■ EXERCISE DETAILS: Give back the data below exactly as it was given.
▬▬▬▬▬▬
(** C8, as stated, fails: the path [n] of the element does not appear
    directly under [tags], and the index segment [tags.${number}] does
    appear. *)
Lemma Paths_array_index_segment :
  ~ In (lit "tags.n") (Paths classify tagged 5)
  /\ In (Join (lit "tags") [Num]) (Paths classify tagged 5).
Proof.
  split.
  - vm_compute. intros [H|[H|[H|[]]]]; discriminate.
  - right. left. reflexivity.
Qed.

(** C9, as amended.  Invoked directly, [Paths] returns exactly the empty
    string on a primitive leaf, and no path at all on an empty record and
    on a callable leaf. *)
Theorem Paths_trivial : forall id D,
  Paths classify (Leaf id false) D = [lit ""]
  /\ Paths classify (RecordOf []) D = []
  /\ Paths classify (Leaf id true) D = [].
Proof. intros id D. repeat split. Qed.

(** C9, as stated, fails: on the empty record [Paths] is empty, it does
    not hold the empty string. *)
Lemma Paths_empty_record : Paths classify (RecordOf []) 5 <> [lit ""].
Proof. discriminate. Qed.

(** C10 (the code departs from its own remark; the defect is that of C1).
    The array field [a] of [listed], whose key [secondary] has too, does
    not come out as an array of intersected elements: it is [never]. *)
Theorem DeepIntersection_array_conflict_example :
  msub [child "a"] (DeepIntersection listed secondary) = Some MNever
  /\ msub [child "a"] (DeepIntersection listed secondary)
     <> Some (MArrayOf false (DeepIntersection int_ secondary)).
Proof. split; [reflexivity|discriminate]. Qed.


(** ** Further properties: ElementOf and Flat *)

(** Taking the element of an array commutes with [DeepReadonly],
    [DeepMutable] and, in both compiler modes, [DeepRequired]; a shape that
    is no array has no element before or after. *)
Theorem ElementOf_transforms : forall strict T,
  ElementOf (DeepReadonly T) = option_map DeepReadonly (ElementOf T)
  /\ ElementOf (DeepMutable T) = option_map DeepMutable (ElementOf T)
  /\ ElementOf (DeepRequiredIn strict T)
     = option_map (DeepRequiredIn strict) (ElementOf T).
Proof.
  intros strict [id [|]|ro U|fs]; repeat split; try reflexivity.
  - destruct ro; reflexivity.
  - destruct ro; reflexivity.
  - rewrite DeepRequiredIn_array. reflexivity.
Qed.



(** [Flat] commutes with [DeepMutable] and, in both compiler modes, with
    [DeepRequired].  After [DeepReadonly] it still returns a mutable array,
    whose element is the [DeepReadonly] of the flattened element. *)
Theorem Flat_transforms : forall strict T,
  Flat (DeepMutable T) = option_map DeepMutable (Flat T)
  /\ Flat (DeepRequiredIn strict T) = option_map (DeepRequiredIn strict) (Flat T)
  /\ Flat (DeepReadonly T)
     = match Flat T with
       | Some (ArrayOf _ E) => Some (ArrayOf false (DeepReadonly E))
       | _ => None
       end.
Proof.
  intros strict [id [|]|ro E|fs]; repeat split; try reflexivity.
  - rewrite DeepMutable_array. cbn [Flat option_map].
    rewrite DeepMutable_array.
    destruct E as [id [|]|ro' V|fs]; try reflexivity.
    rewrite DeepMutable_array. reflexivity.
  - rewrite DeepRequiredIn_array. cbn [Flat option_map].
    rewrite DeepRequiredIn_array.
    destruct E as [id [|]|ro' V|fs]; try reflexivity.
    rewrite DeepRequiredIn_array. reflexivity.
  - rewrite DeepReadonly_array. cbn [Flat].
    destruct E as [id [|]|ro' V|fs]; try reflexivity.
    rewrite DeepReadonly_array. reflexivity.
Qed.

(** ** Further properties: the flag transforms *)

Lemma forallb_map_fields :
  forall (p : Field Shape -> bool) (g : Field Shape -> Field Shape) fs,
    forallb p (map g fs) = forallb (fun f => p (g f)) fs.
Proof.
  intros p g fs. induction fs as [|f fs IH]; simpl; [reflexivity|now rewrite IH].
Qed.

Lemma forallb_fields :
  forall (p : Field Shape -> bool) (P : Shape -> Prop) fs,
    Forall (fun f => P (shape f)) fs ->
    (forall f, P (shape f) -> p f = true) ->
    forallb p fs = true.
Proof.
  intros p P fs Hall Hp. induction Hall as [|f fs Hf _ IH]; simpl.
  - reflexivity.
  - now rewrite (Hp f Hf), IH.
Qed.

Lemma flags_after : forall T,
  all_fields (@optional Shape) (DeepPartial T) = true
  /\ all_fields (fun f => negb (optional f)) (DeepRequired T) = true
  /\ all_fields (@readonly Shape) (DeepReadonly T) = true
  /\ all_arrays (fun ro => ro) (DeepReadonly T) = true
  /\ all_arrays negb (DeepMutable T) = true.
Proof.
  intros T. repeat split.
  - induction T as [id o|ro U IH|fs IH] using Shape_ind.
    + destruct o; reflexivity.
    + rewrite DeepPartial_array. exact IH.
    + rewrite DeepPartial_record. cbn [all_fields]. rewrite forallb_map_fields.
      apply forallb_fields with (P := fun X => all_fields (@optional Shape) (DeepPartial X) = true).
      * exact IH.
      * intros f Hf. exact Hf.
  - induction T as [id o|ro U IH|fs IH] using Shape_ind.
    + destruct o; reflexivity.
    + rewrite DeepRequired_array. exact IH.
    + rewrite DeepRequired_record. cbn [all_fields]. rewrite forallb_map_fields.
      apply forallb_fields
        with (P := fun X => all_fields (fun f => negb (optional f)) (DeepRequired X) = true).
      * exact IH.
      * intros f Hf. exact Hf.
  - induction T as [id o|ro U IH|fs IH] using Shape_ind.
    + destruct o; reflexivity.
    + rewrite DeepReadonly_array. exact IH.
    + rewrite DeepReadonly_record. cbn [all_fields]. rewrite forallb_map_fields.
      apply forallb_fields with (P := fun X => all_fields (@readonly Shape) (DeepReadonly X) = true).
      * exact IH.
      * intros f Hf. exact Hf.
  - induction T as [id o|ro U IH|fs IH] using Shape_ind.
    + destruct o; reflexivity.
    + rewrite DeepReadonly_array. exact IH.
    + rewrite DeepReadonly_record. cbn [all_arrays]. rewrite forallb_map_fields.
      apply forallb_fields with (P := fun X => all_arrays (fun ro => ro) (DeepReadonly X) = true).
      * exact IH.
      * intros f Hf. exact Hf.
  - induction T as [id o|ro U IH|fs IH] using Shape_ind.
    + destruct o; reflexivity.
    + rewrite DeepMutable_array. exact IH.
    + rewrite DeepMutable_record. cbn [all_arrays]. rewrite forallb_map_fields.
      apply forallb_fields with (P := fun X => all_arrays negb (DeepMutable X) = true).
      * exact IH.
      * intros f Hf. exact Hf.
Qed.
▬▬▬▬▬▬
■ RESULT BELOW:
(** C8, as stated, fails: the path [n] of the element does not appear
    directly under [tags], and the index segment [tags.${number}] does
    appear. *)
Lemma Paths_array_index_segment :
  ~ In (lit "tags.n") (Paths classify tagged 5)
  /\ In (Join (lit "tags") [Num]) (Paths classify tagged 5).
Proof.
  split.
  - vm_compute. intros [H|[H|[H|[]]]]; discriminate.
  - right. left. reflexivity.
Qed.

(** C9, as amended.  Invoked directly, [Paths] returns exactly the empty
    string on a primitive leaf, and no path at all on an empty record and
    on a callable leaf. *)
Theorem Paths_trivial : forall id D,
  Paths classify (Leaf id false) D = [lit ""]
  /\ Paths classify (RecordOf []) D = []
  /\ Paths classify (Leaf id true) D = [].
Proof. intros id D. repeat split. Qed.

(** C9, as stated, fails: on the empty record [Paths] is empty, it does
    not hold the empty string. *)
Lemma Paths_empty_record : Paths classify (RecordOf []) 5 <> [lit ""].
Proof. discriminate. Qed.

(** C10 (the code departs from its own remark; the defect is that of C1).
    The array field [a] of [listed], whose key [secondary] has too, does
    not come out as an array of intersected elements: it is [never]. *)
Theorem DeepIntersection_array_conflict_example :
  msub [child "a"] (DeepIntersection listed secondary) = Some MNever
  /\ msub [child "a"] (DeepIntersection listed secondary)
     <> Some (MArrayOf false (DeepIntersection int_ secondary)).
Proof. split; [reflexivity|discriminate]. Qed.


(** ** Further properties: ElementOf and Flat *)

(** Taking the element of an array commutes with [DeepReadonly],
    [DeepMutable] and, in both compiler modes, [DeepRequired]; a shape that
    is no array has no element before or after. *)
Theorem ElementOf_transforms : forall strict T,
  ElementOf (DeepReadonly T) = option_map DeepReadonly (ElementOf T)
  /\ ElementOf (DeepMutable T) = option_map DeepMutable (ElementOf T)
  /\ ElementOf (DeepRequiredIn strict T)
     = option_map (DeepRequiredIn strict) (ElementOf T).
Proof.
  intros strict [id [|]|ro U|fs]; repeat split; try reflexivity.
  - destruct ro; reflexivity.
  - destruct ro; reflexivity.
  - rewrite DeepRequiredIn_array. reflexivity.
Qed.



(** [Flat] commutes with [DeepMutable] and, in both compiler modes, with
    [DeepRequired].  After [DeepReadonly] it still returns a mutable array,
    whose element is the [DeepReadonly] of the flattened element. *)
Theorem Flat_transforms : forall strict T,
  Flat (DeepMutable T) = option_map DeepMutable (Flat T)
  /\ Flat (DeepRequiredIn strict T) = option_map (DeepRequiredIn strict) (Flat T)
  /\ Flat (DeepReadonly T)
     = match Flat T with
       | Some (ArrayOf _ E) => Some (ArrayOf false (DeepReadonly E))
       | _ => None
       end.
Proof.
  intros strict [id [|]|ro E|fs]; repeat split; try reflexivity.
  - rewrite DeepMutable_array. cbn [Flat option_map].
    rewrite DeepMutable_array.
    destruct E as [id [|]|ro' V|fs]; try reflexivity.
    rewrite DeepMutable_array. reflexivity.
  - rewrite DeepRequiredIn_array. cbn [Flat option_map].
    rewrite DeepRequiredIn_array.
    destruct E as [id [|]|ro' V|fs]; try reflexivity.
    rewrite DeepRequiredIn_array. reflexivity.
  - rewrite DeepReadonly_array. cbn [Flat].
    destruct E as [id [|]|ro' V|fs]; try reflexivity.
    rewrite DeepReadonly_array. reflexivity.
Qed.

(** ** Further properties: the flag transforms *)

Lemma forallb_map_fields :
  forall (p : Field Shape -> bool) (g : Field Shape -> Field Shape) fs,
    forallb p (map g fs) = forallb (fun f => p (g f)) fs.
Proof.
  intros p g fs. induction fs as [|f fs IH]; simpl; [reflexivity|now rewrite IH].
Qed.

Lemma forallb_fields :
  forall (p : Field Shape -> bool) (P : Shape -> Prop) fs,
    Forall (fun f => P (shape f)) fs ->
    (forall f, P (shape f) -> p f = true) ->
    forallb p fs = true.
Proof.
  intros p P fs Hall Hp. induction Hall as [|f fs Hf _ IH]; simpl.
  - reflexivity.
  - now rewrite (Hp f Hf), IH.
Qed.

Lemma flags_after : forall T,
  all_fields (@optional Shape) (DeepPartial T) = true
  /\ all_fields (fun f => negb (optional f)) (DeepRequired T) = true
  /\ all_fields (@readonly Shape) (DeepReadonly T) = true
  /\ all_arrays (fun ro => ro) (DeepReadonly T) = true
  /\ all_arrays negb (DeepMutable T) = true.
Proof.
  intros T. repeat split.
  - induction T as [id o|ro U IH|fs IH] using Shape_ind.
    + destruct o; reflexivity.
    + rewrite DeepPartial_array. exact IH.
    + rewrite DeepPartial_record. cbn [all_fields]. rewrite forallb_map_fields.
      apply forallb_fields with (P := fun X => all_fields (@optional Shape) (DeepPartial X) = true).
      * exact IH.
      * intros f Hf. exact Hf.
  - induction T as [id o|ro U IH|fs IH] using Shape_ind.
    + destruct o; reflexivity.
    + rewrite DeepRequired_array. exact IH.
    + rewrite DeepRequired_record. cbn [all_fields]. rewrite forallb_map_fields.
      apply forallb_fields
        with (P := fun X => all_fields (fun f => negb (optional f)) (DeepRequired X) = true).
      * exact IH.
      * intros f Hf. exact Hf.
  - induction T as [id o|ro U IH|fs IH] using Shape_ind.
    + destruct o; reflexivity.
    + rewrite DeepReadonly_array. exact IH.
    + rewrite DeepReadonly_record. cbn [all_fields]. rewrite forallb_map_fields.
      apply forallb_fields with (P := fun X => all_fields (@readonly Shape) (DeepReadonly X) = true).
      * exact IH.
      * intros f Hf. exact Hf.
  - induction T as [id o|ro U IH|fs IH] using Shape_ind.
    + destruct o; reflexivity.
    + rewrite DeepReadonly_array. exact IH.
    + rewrite DeepReadonly_record. cbn [all_arrays]. rewrite forallb_map_fields.
      apply forallb_fields with (P := fun X => all_arrays (fun ro => ro) (DeepReadonly X) = true).
      * exact IH.
      * intros f Hf. exact Hf.
  - induction T as [id o|ro U IH|fs IH] using Shape_ind.
    + destruct o; reflexivity.
    + rewrite DeepMutable_array. exact IH.
    + rewrite DeepMutable_record. cbn [all_arrays]. rewrite forallb_map_fields.
      apply forallb_fields with (P := fun X => all_arrays negb (DeepMutable X) = true).
      * exact IH.
      * intros f Hf. exact Hf.
Qed.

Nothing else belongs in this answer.